## TASK DETAILS
Line by line, reproduce exactly the beginning of the listing below, ending with the line that contains "cbv zeta. revert" and adding nothing.

──────── RECORDS SUPPLIED ────────

(* ===== verification/GhostdagMergeset.v ===== *)
(** * GHOSTDAG: mergeset, order and selected parent

    The breadth-first walk collects exactly the mergeset; sorting puts it in
    consensus order; the selected parent is the greatest parent in that order. *)

From Stdlib Require Import ZArith Lia Bool.
From stdpp Require Import base gmap numbers list sorting.
From S2P Require Import Prelude ReachabilityStore ReachabilityQueries ReachabilityDag Uint GhostdagStore Difficulty Ghostdag.

#[local] Open Scope Z_scope.

(** ** The order of blocks *)

Lemma sortable_le_iff a b : sortable_le a b <->
  sb_blue_work a < sb_blue_work b \/ (sb_blue_work a = sb_blue_work b /\ (sb_hash a <= sb_hash b)%N).
Proof.
  unfold sortable_le, sortable_cmp. destruct (Z.compare_spec (sb_blue_work a) (sb_blue_work b)) as [He|Hl|Hg].
  - rewrite He. destruct (N.compare_spec (sb_hash a) (sb_hash b)); split; intros; try done; try lia.
  - split; intros; [auto|done].
  - split; [done|lia].
Qed.

#[export] Instance sortable_le_trans : Transitive sortable_le.
Proof. intros a b c. rewrite !sortable_le_iff. lia. Qed.
#[export] Instance sortable_le_total : Total sortable_le.
Proof. intros a b. rewrite !sortable_le_iff. lia. Qed.
#[export] Instance sortable_le_refl : Reflexive sortable_le.
Proof. intros a. rewrite sortable_le_iff. lia. Qed.

Lemma max_sortable_fold x l :
  let m := foldl (fun m y => match sortable_cmp m y with Gt => m | _ => y end) x l in
  (m ∈ x :: l) /\ forall y, y ∈ x :: l -> sortable_le y m.
Proof.
  cbv zeta. revert x. induction l as [|y l IH]; intros x; cbn [foldl].
  { split; [apply list_elem_of_here|]. intros y ->%list_elem_of_singleton. done. }
  set (z := match sortable_cmp x y with Gt => x | _ => y end). destruct (IH z) as [Hin Hmax].
  assert (Hz : (z = x \/ z = y) /\ sortable_le x z /\ sortable_le y z).
  { assert (Htot : sortable_cmp x y = Gt -> sortable_le y x).
    { intros Hg. destruct (total sortable_le x y) as [Hle|]; [|done]. by destruct Hle. }
    subst z. unfold sortable_le at 1. destruct (sortable_cmp x y) eqn:Hc; (split_and!; [auto| |]); try done; try apply Htot; try done;
      try (by rewrite Hc); try reflexivity. fold (sortable_le x x). reflexivity. }
  destruct Hz as (Hz & Hxz & Hyz). split.
  - apply elem_of_cons in Hin as [->|Hin]; [destruct Hz as [-> | ->]; set_solver|set_solver].
  - pose proof (Hmax z (list_elem_of_here _ _)) as Hzm. intros w Hw. rewrite !elem_of_cons in Hw.
    destruct Hw as [->|[->|Hw]]; [by transitivity z|by transitivity z|]. apply Hmax. by apply list_elem_of_further.
Qed.

(** ** The walk *)

Section Walk.
Context (G : dag) (anc : N -> N -> panics bool) (get_parents : N -> sresult (list N)) (sp : N) (ps : list N).
Hypothesis Hclosed : forall h qs q, G !! h = Some qs -> q ∈ qs -> is_Some (G !! q).
Hypothesis Hget : forall h qs, G !! h = Some qs -> get_parents h = Ok qs.
Hypothesis Hanc : forall a, is_Some (G !! a) -> exists b, anc a sp = Ok b /\ (b = true <-> dag_anc G a sp).

Lemma dag_anc_trans a b c : dag_anc G a b -> dag_anc G b c -> dag_anc G a c.
Proof using. intros Hab Hbc. induction Hbc as [|b p c qs Hc Hp Hbp IH]; [done|]. econstructor; [done..|]. by apply IH. Qed.

(** The state of the walk: queued blocks are collected, collected blocks are in
    the mergeset, passed ones in the past of the selected parent, and the parents of
    every block already dequeued are accounted for. *)
Record walk_ok (queue : list N) (M P : gset N) : Prop := mk_walk_ok {
  wk_queue : forall x, x ∈ queue -> x ∈ M;
  wk_mergeset : forall x, x ∈ M -> mergeset_of G sp ps x;
  wk_past : forall x, x ∈ P -> dag_anc G x sp;
  wk_parents : forall p, p ∈ ps -> p <> sp -> p ∈ M;
  wk_closed : forall x qs q, x ∈ M -> (x ∉ queue) -> G !! x = Some qs -> q ∈ qs -> q ∈ M \/ dag_anc G q sp
}.

(** Visiting the parents [qs] of a dequeued block: the state afterwards accounts
    for them, and the queue grows as the mergeset does. *)
Lemma visit_parents_spec qs queue (M P : gset N) :
  (forall q, q ∈ qs -> is_Some (G !! q) /\ exists p, p ∈ ps /\ dag_anc G q p) ->
  (forall x, x ∈ M -> mergeset_of G sp ps x) -> (forall x, x ∈ P -> dag_anc G x sp) ->
  exists q' M' P', foldM_out (visit_parent anc sp) (queue, M, P) qs = Ok (queue ++ q', M', P') /\
    (forall x, x ∈ M' <-> x ∈ M \/ x ∈ q') /\ (forall x, x ∈ q' -> x ∉ M) /\ NoDup q' /\
    (forall x, x ∈ M' -> mergeset_of G sp ps x) /\ (forall x, x ∈ P' -> dag_anc G x sp) /\
    (forall q, q ∈ qs -> q ∈ M' \/ dag_anc G q sp).
Proof using Hanc.
  clear Hget Hclosed get_parents. revert queue M P. induction qs as [|q qs IH]; intros queue M P Hqs HM HP; cbn [foldM_out].
  { exists [], M, P. rewrite app_nil_r. split_and!; try done; [set_solver..|apply NoDup_nil_2|set_solver]. }
  destruct (Hqs q (list_elem_of_here _ _)) as [Hq Hqp].
  assert (Hqs' : forall q, q ∈ qs -> is_Some (G !! q) /\ exists p, p ∈ ps /\ dag_anc G q p)
    by (intros q' Hq'; apply Hqs; by apply list_elem_of_further).
  assert (Hstep : (q ∈ M \/ dag_anc G q sp) /\ visit_parent anc sp (queue, M, P) q = Ok (queue, M, P) \/
    (exists P1, dag_anc G q sp /\ visit_parent anc sp (queue, M, P) q = Ok (queue, M, P1) /\ forall x, x ∈ P1 -> dag_anc G x sp) \/
    (q ∉ M) /\ mergeset_of G sp ps q /\ visit_parent anc sp (queue, M, P) q = Ok (queue ++ [q], {[ q ]} ∪ M, P)).
  { unfold visit_parent. destruct (bool_decide_reflect (q ∈ M)) as [Hm|Hm]; cbn [orb]; [by left; auto|].
    destruct (bool_decide_reflect (q ∈ P)) as [Hp|Hp]; [left; auto|]. destruct (Hanc q Hq) as (b & -> & Hb). cbn [obind].
    destruct b; [right; left|right; right].
    - exists ({[ q ]} ∪ P). split_and!; [by apply Hb|done|]. intros x [->%elem_of_singleton|Hx]%elem_of_union; [by apply Hb|auto].
    - split_and!; [done| |done]. split; [done|]. intros Hd. apply Hb in Hd. done. }
  destruct Hstep as [[Hacc ->]|[(P1 & Hd & -> & HP1)|(Hm & Hms & ->)]]; cbn [obind].
  - destruct (IH queue M P Hqs' HM HP) as (q' & M' & P' & -> & HM' & Hnew & Hnd & HMs & HPs & Hacc').
    exists q', M', P'. split_and!; try done. intros x [->|Hx]%elem_of_cons; [|by apply Hacc'].
    destruct Hacc; [left; apply HM'; auto|auto].
  - destruct (IH queue M P1 Hqs' HM HP1) as (q' & M' & P' & -> & HM' & Hnew & Hnd & HMs & HPs & Hacc').
    exists q', M', P'. split_and!; try done. intros x [->|Hx]%elem_of_cons; [by right|by apply Hacc'].
  - destruct (IH (queue ++ [q]) ({[ q ]} ∪ M) P Hqs') as (q' & M' & P' & -> & HM' & Hnew & Hnd & HMs & HPs & Hacc').
    { intros x [->%elem_of_singleton|Hx]%elem_of_union; auto. } { done. }
    exists (q :: q'), M', P'. rewrite <-app_assoc. split_and!; try done.
    + intros x. rewrite HM', elem_of_cons. set_solver.
    + intros x [->|Hx]%elem_of_cons; [done|]. specialize (Hnew x Hx). set_solver.
    + apply NoDup_cons. split; [|done]. intros Hq'. specialize (Hnew q Hq'). set_solver.
    + intros x [->|Hx]%elem_of_cons; [|by apply Hacc']. left. apply HM'. set_solver.
Qed.

Lemma mergeset_in_dag x : mergeset_of G sp ps x -> is_Some (G !! x).
Proof using. intros [(p & _ & Hx) _]. by eapply dag_anc_in_l. Qed.

Lemma mergeset_loop_spec fuel queue M P :
  walk_ok queue M P -> (length queue + (size (dom G) - size M) < fuel)%nat ->
  exists M', mergeset_loop get_parents anc fuel sp queue M P = Ok M' /\ forall x, x ∈ M' <-> mergeset_of G sp ps x.
Proof using All.
  revert queue M P. induction fuel as [|fuel IH]; intros queue M P Hw Hf; [lia|]. cbn [mergeset_loop].
  destruct queue as [|cur queue].
  { exists M. split; [done|]. intros x. split; [apply Hw|]. intros [(p & Hp & Hx) Hns].
    assert (Hreach : forall b, dag_anc G x b -> b ∈ M -> x ∈ M).
    { intros b Hb. induction Hb as [|x q b qs Hq Hin Hxq IHb]; [done|]. intros HbM.
      destruct (wk_closed _ _ _ Hw b qs q HbM) as [?|?]; [apply not_elem_of_nil|done|done|by apply IHb|].
      destruct Hns. by eapply dag_anc_trans. }
    apply (Hreach p Hx), (wk_parents _ _ _ Hw p Hp). intros ->. done. }
  assert (Hcur : cur ∈ M) by apply (wk_queue _ _ _ Hw), list_elem_of_here.
  pose proof (wk_mergeset _ _ _ Hw cur Hcur) as Hms. destruct (mergeset_in_dag cur Hms) as [qs Hqs].
  rewrite (Hget cur qs Hqs). cbn [unwrap_res obind].
  destruct (visit_parents_spec qs queue M P) as (q' & M' & P' & -> & HM' & Hnew & Hnd & HMs & HPs & Hacc).
  { intros q Hq. split; [by eapply Hclosed|]. destruct Hms as [(p & Hp & Hcp) _]. exists p. split; [done|].
    eapply dag_anc_trans; [|done]. econstructor; [done..|]. constructor. by eapply Hclosed. }
  { apply Hw. } { apply Hw. }
  cbn [obind]. apply IH.
  - split; [|done|done| |].
    + intros x [Hx|Hx]%elem_of_app; apply HM'; [left; apply (wk_queue _ _ _ Hw); by apply list_elem_of_further|auto].
    + intros p Hp Hne. apply HM'. left. by apply (wk_parents _ _ _ Hw).
    + intros x ys y Hx Hxq Hys Hy. destruct (decide (x = cur)) as [->|Hne].
      * rewrite Hqs in Hys. injection Hys as <-. by apply Hacc.
      * apply HM' in Hx as [Hx|Hx]; [|destruct Hxq; apply elem_of_app; auto].
        destruct (wk_closed _ _ _ Hw x ys y Hx) as [?|?]; [|done|done|left; apply HM'; auto|auto].
        intros [->|Hin]%elem_of_cons; [done|]. apply Hxq, elem_of_app. auto.
  - assert (HMeq : M' = M ∪ list_to_set q').
    { apply set_eq. intros x. rewrite HM', elem_of_union, elem_of_list_to_set. done. }
    assert (Hsz : size M' = (size M + length q')%nat).
    { rewrite HMeq, size_union, size_list_to_set; [done|done|]. intros x Hx1 Hx2%elem_of_list_to_set. by apply (Hnew x). }
    assert (Hle : (size M' <= size (dom G))%nat).
    { apply subseteq_size. intros x Hx. apply elem_of_dom, mergeset_in_dag. by apply HMs. }
    rewrite length_app. cbn [length] in Hf. lia.
Qed.

(** For parents no one of which is in the past of another, the walk returns the
    mergeset of the new block. *)
Hypothesis Hps : forall p, p ∈ ps -> is_Some (G !! p).
Hypothesis Hanti : forall p, p ∈ ps -> dag_anc G p sp -> p = sp.

Lemma unordered_mergeset_spec fuel :
  (length ps + size (dom G) < fuel)%nat ->
  exists M, unordered_mergeset_without_selected_parent get_parents anc fuel sp ps = Ok M /\ forall x, x ∈ M <-> mergeset_of G sp ps x.
Proof using All.
  intros Hf. apply mergeset_loop_spec.
  - split.
    + intros x Hx. by apply elem_of_list_to_set.
    + intros x Hx%elem_of_list_to_set. apply list_elem_of_filter in Hx as [Hne Hx]. split.
      * exists x. split; [done|]. constructor. by apply Hps.
      * intros Hd. by apply Hne, Hanti.
    + intros x Hx. by apply not_elem_of_empty in Hx.
    + intros p Hp Hne. apply elem_of_list_to_set, list_elem_of_filter. done.
    + intros x qs q Hx Hnx. apply elem_of_list_to_set in Hx. done.
  - pose proof (length_filter (fun p => p <> sp) ps). lia.
Qed.
End Walk.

────────

## ANSWER SECTION
(* ===== verification/GhostdagMergeset.v ===== *)
(** * GHOSTDAG: mergeset, order and selected parent

    The breadth-first walk collects exactly the mergeset; sorting puts it in
    consensus order; the selected parent is the greatest parent in that order. *)

From Stdlib Require Import ZArith Lia Bool.
From stdpp Require Import base gmap numbers list sorting.
From S2P Require Import Prelude ReachabilityStore ReachabilityQueries ReachabilityDag Uint GhostdagStore Difficulty Ghostdag.

#[local] Open Scope Z_scope.

(** ** The order of blocks *)

Lemma sortable_le_iff a b : sortable_le a b <->
  sb_blue_work a < sb_blue_work b \/ (sb_blue_work a = sb_blue_work b /\ (sb_hash a <= sb_hash b)%N).
Proof.
  unfold sortable_le, sortable_cmp. destruct (Z.compare_spec (sb_blue_work a) (sb_blue_work b)) as [He|Hl|Hg].
  - rewrite He. destruct (N.compare_spec (sb_hash a) (sb_hash b)); split; intros; try done; try lia.
  - split; intros; [auto|done].
  - split; [done|lia].
Qed.

#[export] Instance sortable_le_trans : Transitive sortable_le.
Proof. intros a b c. rewrite !sortable_le_iff. lia. Qed.
#[export] Instance sortable_le_total : Total sortable_le.
Proof. intros a b. rewrite !sortable_le_iff. lia. Qed.
#[export] Instance sortable_le_refl : Reflexive sortable_le.
Proof. intros a. rewrite sortable_le_iff. lia. Qed.

Lemma max_sortable_fold x l :
  let m := foldl (fun m y => match sortable_cmp m y with Gt => m | _ => y end) x l in
  (m ∈ x :: l) /\ forall y, y ∈ x :: l -> sortable_le y m.
Proof.
  cbv zeta. revert x. induction l as [|y l IH]; intros x; cbn [foldl].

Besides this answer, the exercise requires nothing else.